(** * UST_CPP_Training: a shallow embedding of the teaching programs

    The development follows the sources under [Materials/cpp_Notes]:

    - [eval.cpp]: the toy 16-bit CPU simulator [CPUSim16Bit]
      (module [Eval]);
    - [OperatorOverloading.cpp]: the value holder [Test] with its
      overloaded operators (module [OperatorOverloading]);
    - [Inheritance/multilvl.cpp]: [Student], [StdMarks], [StdResult]
      (module [Multilvl]);
    - [solutions/1.cpp]: [Vehicle] and [Car] (module [Solutions1]).

    C++ [int] is a 32-bit two's-complement integer, modelled as a [Z]
    with the wrap-around written out (module [Int]).  [float] and
    [double] are IEEE 754 binary32 and binary64, modelled with the
    specification floats of the Standard Library (module [Float]).
    An access outside an array is undefined behaviour in C++; it is
    modelled as the outcome [Undefined] of the [result] monad. *)

From Stdlib Require Import ZArith Lia Bool Ascii String Recdef FunInd.
From Corelib Require Import SpecFloat.
From stdpp Require Import base option list gmap strings.

Open Scope Z_scope.

(** ** 32-bit [int] arithmetic *)

Module Int.

Definition int_min : Z := -2147483648.
Definition int_max : Z := 2147483647.

Definition in_range (z : Z) : Prop := int_min <= z <= int_max.

(** Reduction of a mathematical integer to its 32-bit two's-complement
    representative. *)
Definition wrap (z : Z) : Z := (z + 2147483648) mod 4294967296 - 2147483648.

Definition add (x y : Z) : Z := wrap (x + y).
Definition mul (x y : Z) : Z := wrap (x * y).
Definition sub (x y : Z) : Z := wrap (x - y).

(** [x << n]: the bits that leave the 32-bit word are dropped. *)
Definition shl (x n : Z) : Z := wrap (Z.shiftl x n).

(** [x >> n] on a signed [int]: arithmetic shift. *)
Definition shr (x n : Z) : Z := Z.shiftr x n.

Definition and (x y : Z) : Z := Z.land x y.
Definition or (x y : Z) : Z := Z.lor x y.

(** [x % y] truncates towards zero. *)
Definition rem (x y : Z) : Z := Z.rem x y.

(** Contextual conversion of an [int] to [bool], and back. *)
Definition to_bool (x : Z) : bool := negb (x =? 0).
Definition of_bool (b : bool) : Z := if b then 1 else 0.

(** [x && y] on two [int] operands, as an [int]. *)
Definition logical_and (x y : Z) : Z := of_bool (to_bool x && to_bool y).

End Int.

(** ** Outcomes: a value, or undefined behaviour *)

Inductive result (A : Type) : Type :=
| Ok (a : A)
| Undefined.
Arguments Ok {A} a.
Arguments Undefined {A}.

Definition bind {A B : Type} (r : result A) (k : A -> result B) : result B :=
  match r with
  | Ok a => k a
  | Undefined => Undefined
  end.

Declare Scope result_scope.
Delimit Scope result_scope with result.
Notation "'let*' x ':=' r 'in' k" := (bind r (fun x => k))
  (at level 10, x name, r at level 100, k at level 200) : result_scope.

(** ** [eval.cpp]: the CPU simulator *)

Module Eval.

Open Scope result_scope.

(** The targets of the [int*] stored in [regmap]. *)
Inductive reg_ptr : Type := ptr_AX | ptr_BX | ptr_CX | ptr_DX.

(** [int memory[65535]]: the number of elements of the array. *)
Definition MEMORY_LEN : Z := 65535.

Record CPUSim16Bit : Type := mkCPU {
  AX : Z;
  BX : Z;
  CX : Z;
  DX : Z;
  memory : list Z;
  regmap : gmap string reg_ptr;
  program : list string
}.

(** The array always has its declared number of elements. *)
Definition wf (s : CPUSim16Bit) : Prop :=
  Z.of_nat (length (memory s)) = MEMORY_LEN.

(** Member initialisers and constructor body. *)
Definition CPUSim16Bit_new : CPUSim16Bit :=
  {| AX := 0; BX := 0; CX := 0; DX := 0;
     memory := replicate (Z.to_nat MEMORY_LEN) 0;
     regmap := <["DX"%string := ptr_DX]> (<["CX"%string := ptr_CX]>
               (<["BX"%string := ptr_BX]> (<["AX"%string := ptr_AX]> ∅)));
     program := [] |}.

Definition set_memory (m : list Z) (s : CPUSim16Bit) : CPUSim16Bit :=
  {| AX := AX s; BX := BX s; CX := CX s; DX := DX s;
     memory := m; regmap := regmap s; program := program s |}.
(** * swapd: daemon lifecycle and the XMRTaker instance

    A shallow embedding of [cmd/swapd/main.go] and of the XMRTaker
    [Instance] file of the atomic-swap daemon.  Calls into other packages
    (database, network host, RPC server, Ethereum client, Monero wallet,
    contract bindings, ...) are not part of the embedded files: their
    results are read from a record of oracles, [Externals], and every
    call is recorded, in program order, in a trace of events. *)

From stdpp Require Import gmap strings list pretty.
From Stdlib Require Import ZArith.

Local Open Scope string_scope.
Local Open Scope N_scope.

(** ** Errors *)

(** Error values.  The constructors stand for the [fmt.Errorf] calls of
    the two files; [ErrExternal] is an error made by another package. *)
Inductive Environment := Mainnet | Stagenet | Development.

Inductive Error :=
| ErrFlagsMutuallyExclusive (flag1 flag2 : string)
| ErrFlagValueEmpty (flag : string)
| ErrInvalidLogLevel (level : string)
| ErrNotValidContractAddress (s : string)
| ErrDeployOrAddressRequired (flag1 flag2 : string) (env : Environment)
| ErrFailedToMakeBackend (cause : Error)
| ErrCreateOrOpenDepositWallet (cause : Error)
| ErrGetWalletAddress (cause : Error)
| ErrCloseWallet (cause : Error)
| ErrNoOngoingSwap
| ErrServerClosed
| ErrExternal (msg : string).

(** [errors.Is err http.ErrServerClosed]: follows the [%w] chain. *)
Fixpoint isServerClosed (e : Error) : bool :=
  match e with
  | ErrServerClosed => true
  | ErrFailedToMakeBackend c | ErrCreateOrOpenDepositWallet c
  | ErrGetWalletAddress c | ErrCloseWallet c => isServerClosed c
  | _ => false
  end.

Definition errFlagsMutuallyExclusive (flag1 flag2 : string) : Error :=
  ErrFlagsMutuallyExclusive flag1 flag2.

Definition errFlagValueEmpty (flag : string) : Error :=
  ErrFlagValueEmpty flag.

Definition errNoOngoingSwap : Error := ErrNoOngoingSwap.

(** ** Command line context *)

Definition defaultLibp2pPort : N := 9900.
Definition defaultXMRTakerLibp2pPort : N := 9933.
Definition defaultXMRMakerLibp2pPort : N := 9934.
Definition defaultRPCPort : N := 5005.
Definition defaultXMRTakerRPCPort : N := 5001.
Definition defaultXMRMakerRPCPort : N := 5002.

Definition flagRPCPort := "rpc-port".
Definition flagDataDir := "data-dir".
Definition flagLibp2pKey := "libp2p-key".
Definition flagLibp2pPort := "libp2p-port".
Definition flagBootnodes := "bootnodes".
Definition flagEnv := "env".
Definition flagMoneroDaemonHost := "monerod-host".
Definition flagMoneroDaemonPort := "monerod-port".
Definition flagMoneroWalletPath := "wallet-file".
Definition flagMoneroWalletPassword := "wallet-password".
Definition flagMoneroWalletPort := "wallet-port".
Definition flagEthereumEndpoint := "ethereum-endpoint".
Definition flagEthereumPrivKey := "ethereum-privkey".
Definition flagContractAddress := "contract-address".
Definition flagGasPrice := "gas-price".
Definition flagGasLimit := "gas-limit".
Definition flagUseExternalSigner := "external-signer".
Definition flagDevXMRTaker := "dev-xmrtaker".
Definition flagDevXMRMaker := "dev-xmrmaker".
Definition flagDeploy := "deploy".
Definition flagTransferBack := "transfer-back".
Definition flagLogLevel := "log-level".
(* ===== verification/Action.v ===== *)
(** * Model actions (action.h, action.cc, include/memoryorder.h)

    A [ModelAction] is one visible operation of a user thread. Actions live in a
    heap and refer to each other by pointer ([reads_from], [last_fence_release]);
    their clock vector is owned, so it is a value. *)

From S2P Require Import Prelude ClockVector.

(** include/memoryorder.h; [memory_order_other] is a value of the enum type that
    is not one of its enumerators (the casts of include/wildcard.h). *)
Inductive memory_order :=
  | memory_order_relaxed
  | memory_order_acquire
  | memory_order_release
  | memory_order_acq_rel
  | memory_order_seq_cst
  | memory_order_other (code : N).

Inductive action_type :=
  | MODEL_FIXUP_RELSEQ | THREAD_CREATE | THREAD_START | THREAD_YIELD | THREAD_JOIN
  | THREAD_FINISH | ATOMIC_UNINIT | ATOMIC_READ | ATOMIC_WRITE | ATOMIC_RMWR
  | ATOMIC_RMW | ATOMIC_RMWC | ATOMIC_INIT | ATOMIC_FENCE | ATOMIC_LOCK
  | ATOMIC_TRYLOCK | ATOMIC_UNLOCK | ATOMIC_NOTIFY_ONE | ATOMIC_NOTIFY_ALL
  | ATOMIC_WAIT | ATOMIC_ANNOTATION.

#[global] Instance memory_order_eq_dec : EqDecision memory_order.
Proof. solve_decision. Defined.
#[global] Instance action_type_eq_dec : EqDecision action_type.
Proof. solve_decision. Defined.

Definition VALUE_NONE : N := 0xdeadbeef.
Definition FENCE_LOCATION : N := 7.
Definition ACTION_INITIAL_CLOCK : modelclock_t := 0%N.
Definition VALUE_TRYSUCCESS : N := 1.
Definition VALUE_TRYFAILED : N := 0.

Record ModelAction := mkModelAction {
  a_type : action_type;
  a_order : memory_order;
  a_original_order : memory_order;
  a_location : N;
  a_tid : thread_id_t;
  a_value : N;
  a_reads_from : option ptr;
  a_reads_from_promise : option ptr;
  a_last_fence_release : option ptr;
  a_node : option ptr;
  a_seq_number : modelclock_t;
  a_cv : option ClockVector;
  a_sleep_flag : bool
}.

#[global] Instance ModelAction_eq_dec : EqDecision ModelAction.
Proof. solve_decision. Defined.

(** ** Construction and field updates *)

(** The acting thread is always given: [thread_current()] when the caller passes
    no thread. *)
Definition new_ModelAction (type : action_type) (order : memory_order) (loc value : N)
    (thread : thread_id_t) : result ModelAction :=
  _ ← ASSERT (negb (loc =? 0)%N || bool_decide (type = ATOMIC_FENCE)
              || bool_decide (type = MODEL_FIXUP_RELSEQ));
  Ok (mkModelAction type order order loc thread value None None None None
        ACTION_INITIAL_CLOCK None false).

Definition set_type (ty : action_type) (a : ModelAction) : ModelAction :=
  mkModelAction ty (a_order a) (a_original_order a) (a_location a) (a_tid a) (a_value a)
    (a_reads_from a) (a_reads_from_promise a) (a_last_fence_release a) (a_node a)
    (a_seq_number a) (a_cv a) (a_sleep_flag a).
Definition set_mo (o : memory_order) (a : ModelAction) : ModelAction :=
  mkModelAction (a_type a) o (a_original_order a) (a_location a) (a_tid a) (a_value a)
    (a_reads_from a) (a_reads_from_promise a) (a_last_fence_release a) (a_node a)
    (a_seq_number a) (a_cv a) (a_sleep_flag a).
Definition set_value (v : N) (a : ModelAction) : ModelAction :=
  mkModelAction (a_type a) (a_order a) (a_original_order a) (a_location a) (a_tid a) v
    (a_reads_from a) (a_reads_from_promise a) (a_last_fence_release a) (a_node a)
    (a_seq_number a) (a_cv a) (a_sleep_flag a).
Definition set_rf (rf rfp : option ptr) (a : ModelAction) : ModelAction :=
  mkModelAction (a_type a) (a_order a) (a_original_order a) (a_location a) (a_tid a)
    (a_value a) rf rfp (a_last_fence_release a) (a_node a)
    (a_seq_number a) (a_cv a) (a_sleep_flag a).
Definition set_last_fence_release (f : option ptr) (a : ModelAction) : ModelAction :=
  mkModelAction (a_type a) (a_order a) (a_original_order a) (a_location a) (a_tid a)
    (a_value a) (a_reads_from a) (a_reads_from_promise a) f (a_node a)
    (a_seq_number a) (a_cv a) (a_sleep_flag a).
Definition set_node (n : ptr) (a : ModelAction) : ModelAction :=
  mkModelAction (a_type a) (a_order a) (a_original_order a) (a_location a) (a_tid a)
    (a_value a) (a_reads_from a) (a_reads_from_promise a) (a_last_fence_release a) (Some n)
    (a_seq_number a) (a_cv a) (a_sleep_flag a).
Definition set_seq (n : modelclock_t) (a : ModelAction) : ModelAction :=
  mkModelAction (a_type a) (a_order a) (a_original_order a) (a_location a) (a_tid a)
    (a_value a) (a_reads_from a) (a_reads_from_promise a) (a_last_fence_release a) (a_node a)
    n (a_cv a) (a_sleep_flag a).
Definition set_cv (c : option ClockVector) (a : ModelAction) : ModelAction :=
  mkModelAction (a_type a) (a_order a) (a_original_order a) (a_location a) (a_tid a)
    (a_value a) (a_reads_from a) (a_reads_from_promise a) (a_last_fence_release a) (a_node a)
    (a_seq_number a) c (a_sleep_flag a).
Definition set_sleep_flag (a : ModelAction) : ModelAction :=
  mkModelAction (a_type a) (a_order a) (a_original_order a) (a_location a) (a_tid a)
    (a_value a) (a_reads_from a) (a_reads_from_promise a) (a_last_fence_release a) (a_node a)
    (a_seq_number a) (a_cv a) true.

(** ** Classification *)
Section classification.
Context (a : ModelAction).

Definition is_type (ty : action_type) : bool := bool_decide (a_type a = ty).
Definition is_thread_start : bool := is_type THREAD_START.
Definition is_thread_join : bool := is_type THREAD_JOIN.
Definition is_relseq_fixup : bool := is_type MODEL_FIXUP_RELSEQ.
Definition is_mutex_op : bool :=
  is_type ATOMIC_LOCK || is_type ATOMIC_TRYLOCK || is_type ATOMIC_UNLOCK
  || is_type ATOMIC_WAIT || is_type ATOMIC_NOTIFY_ONE || is_type ATOMIC_NOTIFY_ALL.
Definition is_lock : bool := is_type ATOMIC_LOCK.
Definition is_wait : bool := is_type ATOMIC_WAIT.
Definition is_notify : bool := is_type ATOMIC_NOTIFY_ONE || is_type ATOMIC_NOTIFY_ALL.
Definition is_notify_one : bool := is_type ATOMIC_NOTIFY_ONE.
Definition is_unlock : bool := is_type ATOMIC_UNLOCK.
Definition is_trylock : bool := is_type ATOMIC_TRYLOCK.
Definition is_success_lock : bool :=
  is_type ATOMIC_LOCK || (is_type ATOMIC_TRYLOCK && (a_value a =? VALUE_TRYSUCCESS)%N).
Definition is_failed_trylock : bool :=
  is_type ATOMIC_TRYLOCK && (a_value a =? VALUE_TRYFAILED)%N.
Definition is_uninitialized : bool := is_type ATOMIC_UNINIT.
Definition is_read : bool :=
  is_type ATOMIC_READ || is_type ATOMIC_RMWR || is_type ATOMIC_RMW.
Definition is_write : bool :=
  is_type ATOMIC_WRITE || is_type ATOMIC_RMW || is_type ATOMIC_INIT || is_type ATOMIC_UNINIT.
Definition is_rmwr : bool := is_type ATOMIC_RMWR.
Definition could_be_write : bool := is_write || is_rmwr.
Definition is_atomic_var : bool := is_read || could_be_write.
Definition is_yield : bool := is_type THREAD_YIELD.
Definition is_rmw : bool := is_type ATOMIC_RMW.
Definition is_rmwc : bool := is_type ATOMIC_RMWC.
Definition is_fence : bool := is_type ATOMIC_FENCE.
Definition is_initialization : bool := is_type ATOMIC_INIT.
Definition is_annotation : bool := is_type ATOMIC_ANNOTATION.

Definition is_relaxed : bool := bool_decide (a_order a = memory_order_relaxed).
Definition is_acquire : bool :=
  match a_order a with
  | memory_order_acquire | memory_order_acq_rel | memory_order_seq_cst => true
  | _ => false
  end.
Definition is_release : bool :=
  match a_order a with
  | memory_order_release | memory_order_acq_rel | memory_order_seq_cst => true
  | _ => false
  end.
Definition is_seqcst : bool := bool_decide (a_order a = memory_order_seq_cst).
End classification.

(** ** Relations between two actions *)

Definition same_thread (this act : ModelAction) : bool := bool_decide (a_tid this = a_tid act).

(** A wait acts on its condition variable ([location]) and on its mutex (whose
    address is in [value]). *)
Definition same_var (this act : ModelAction) : bool :=
  let via_mutex :=
    if is_wait act || is_wait this then
      if is_wait act && is_wait this then (a_value this =? a_value act)%N
      else if is_wait this then (a_value this =? a_location act)%N
      else if is_wait act then (a_location this =? a_value act)%N
      else false
    else false in
  if via_mutex then true else (a_location this =? a_location act)%N.

Definition act_lt (this act : ModelAction) : bool := (a_seq_number this <? a_seq_number act)%N.
Definition act_gt (this act : ModelAction) : bool := (a_seq_number act <? a_seq_number this)%N.

Definition could_synchronize_with (this act : ModelAction) : bool :=
  if same_thread this act then false
  else if negb (same_var this act) && negb (is_fence this) && negb (is_fence act) then false
  else if (could_be_write this || could_be_write act || is_fence this || is_fence act)
          && is_seqcst this && is_seqcst act then true
  else if is_acquire this && is_release act && is_read this && could_be_write act then true
  else if (is_lock this || is_trylock this) && (is_unlock act || is_wait act) then true
  else if is_trylock this && is_success_lock act then true
  else if is_unlock this && (is_trylock act || is_lock act) then true
  else if is_trylock this && (is_unlock act || is_wait act) then true
  else if is_notify this && is_wait act then true
  else if is_wait this && is_notify act then true
  else false.

Definition is_conflicting_lock (this act : ModelAction) : bool :=
  if same_thread this act then false
  else if is_success_lock act then true
  else if is_unlock act && is_trylock this && (a_value this =? VALUE_TRYSUCCESS)%N then true
  else if is_wait act && is_trylock this && (a_value this =? VALUE_TRYSUCCESS)%N then true
  else false.

(** ** State changes *)

Definition copy_from_new (newaction this : ModelAction) : ModelAction :=
  set_seq (a_seq_number newaction) this.

Definition set_seq_number (num : modelclock_t) (this : ModelAction) : result ModelAction :=
  _ ← ASSERT (negb (is_uninitialized this));
  _ ← ASSERT (a_seq_number this =? ACTION_INITIAL_CLOCK)%N;
  Ok (set_seq num this).

Definition copy_typeandorder (act this : ModelAction) : ModelAction :=
  set_mo (a_order act) (set_type (a_type act) this).

(** [process_rmw]: close the read part of an RMW with its second half. *)
Definition act_process_rmw (act this : ModelAction) : ModelAction :=
  let this := set_mo (a_order act) this in
  if is_rmwc act then set_type ATOMIC_READ this
  else if is_rmw act then set_value (a_value act) (set_type ATOMIC_RMW this)
  else this.

Definition create_cv (parent : option ModelAction) (this : ModelAction) : ModelAction :=
  let pcv := match parent with Some p => a_cv p | None => None end in
  set_cv (Some (new_ClockVector pcv (a_tid this) (a_seq_number this))) this.

Definition set_try_lock (obtainedlock : bool) (this : ModelAction) : ModelAction :=
  set_value (if obtainedlock then VALUE_TRYSUCCESS else VALUE_TRYFAILED) this.

(** [set_read_from]; the second component tells whether the checker must report
    a read from an uninitialized atomic ([model->assert_bug]). *)
Definition set_read_from (rf : ptr) (act this : ModelAction) : ModelAction * bool :=
  (set_rf (Some rf) None this, is_uninitialized act).

Definition set_read_from_promise (promise : ptr) (this : ModelAction) : result ModelAction :=
  _ ← ASSERT (is_read this);
  Ok (set_rf None (Some promise) this).

(** ** Values *)

Definition get_write_value (this : ModelAction) : result N :=
  _ ← ASSERT (is_write this);
  Ok (a_value this).

Section values.
Context (acts : gmap ptr ModelAction) (promise_value : ptr → option N).

Definition get_reads_from_value (this : ModelAction) : result N :=
  _ ← ASSERT (is_read this);
  match a_reads_from this with
  | Some rf => w ← deref (acts !! rf); get_write_value w
  | None =>
      match a_reads_from_promise this with
      | Some p => deref (promise_value p)
      | None => Ok VALUE_NONE
      end
  end.

Definition get_return_value (this : ModelAction) : result N :=
  if is_read this then get_reads_from_value this
  else if is_write this then get_write_value this
  else Ok (a_value this).
End values.

(** The mutex an action operates on; 0 is NULL. *)
Definition get_mutex (this : ModelAction) : N :=
  if is_trylock this || is_lock this || is_unlock this then a_location this
  else if is_wait this then a_value this
  else 0%N.

(** [get_node]: an uninitialized action has none. *)
Definition get_node (this : ModelAction) : result (option ptr) :=
  _ ← ASSERT (negb (is_uninitialized this));
  Ok (a_node this).

(** ** Synchronization *)

(** [synchronize_with]: refuse to inherit from the future, otherwise merge. *)
Definition synchronize_with (act this : ModelAction) : result (ModelAction * bool) :=
  if act_lt this act then Ok (this, false)
  else
    c ← deref (a_cv this);
    c' ← deref (a_cv act);
    Ok (set_cv (Some (cv_merge c c').1) this, true).

Definition has_synchronized_with (this act : ModelAction) : result bool :=
  c ← deref (a_cv this);
  Ok (synchronized_since c (a_tid act) (a_seq_number act)).

Definition happens_before (this act : ModelAction) : result bool :=
  c ← deref (a_cv act);
  Ok (synchronized_since c (a_tid this) (a_seq_number this)).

» **TASK PROMPT**:
Begin with the first line of the records and finish with the line containing "- [OperatorOverloading.cpp]: the". Reproduce those lines exactly, both ends included, and nothing else.

» **RESPONSE TO THIS EXERCISE**:
(** * UST_CPP_Training: a shallow embedding of the teaching programs

    The development follows the sources under [Materials/cpp_Notes]:

    - [eval.cpp]: the toy 16-bit CPU simulator [CPUSim16Bit]
      (module [Eval]);
    - [OperatorOverloading.cpp]: the value holder [Test] with its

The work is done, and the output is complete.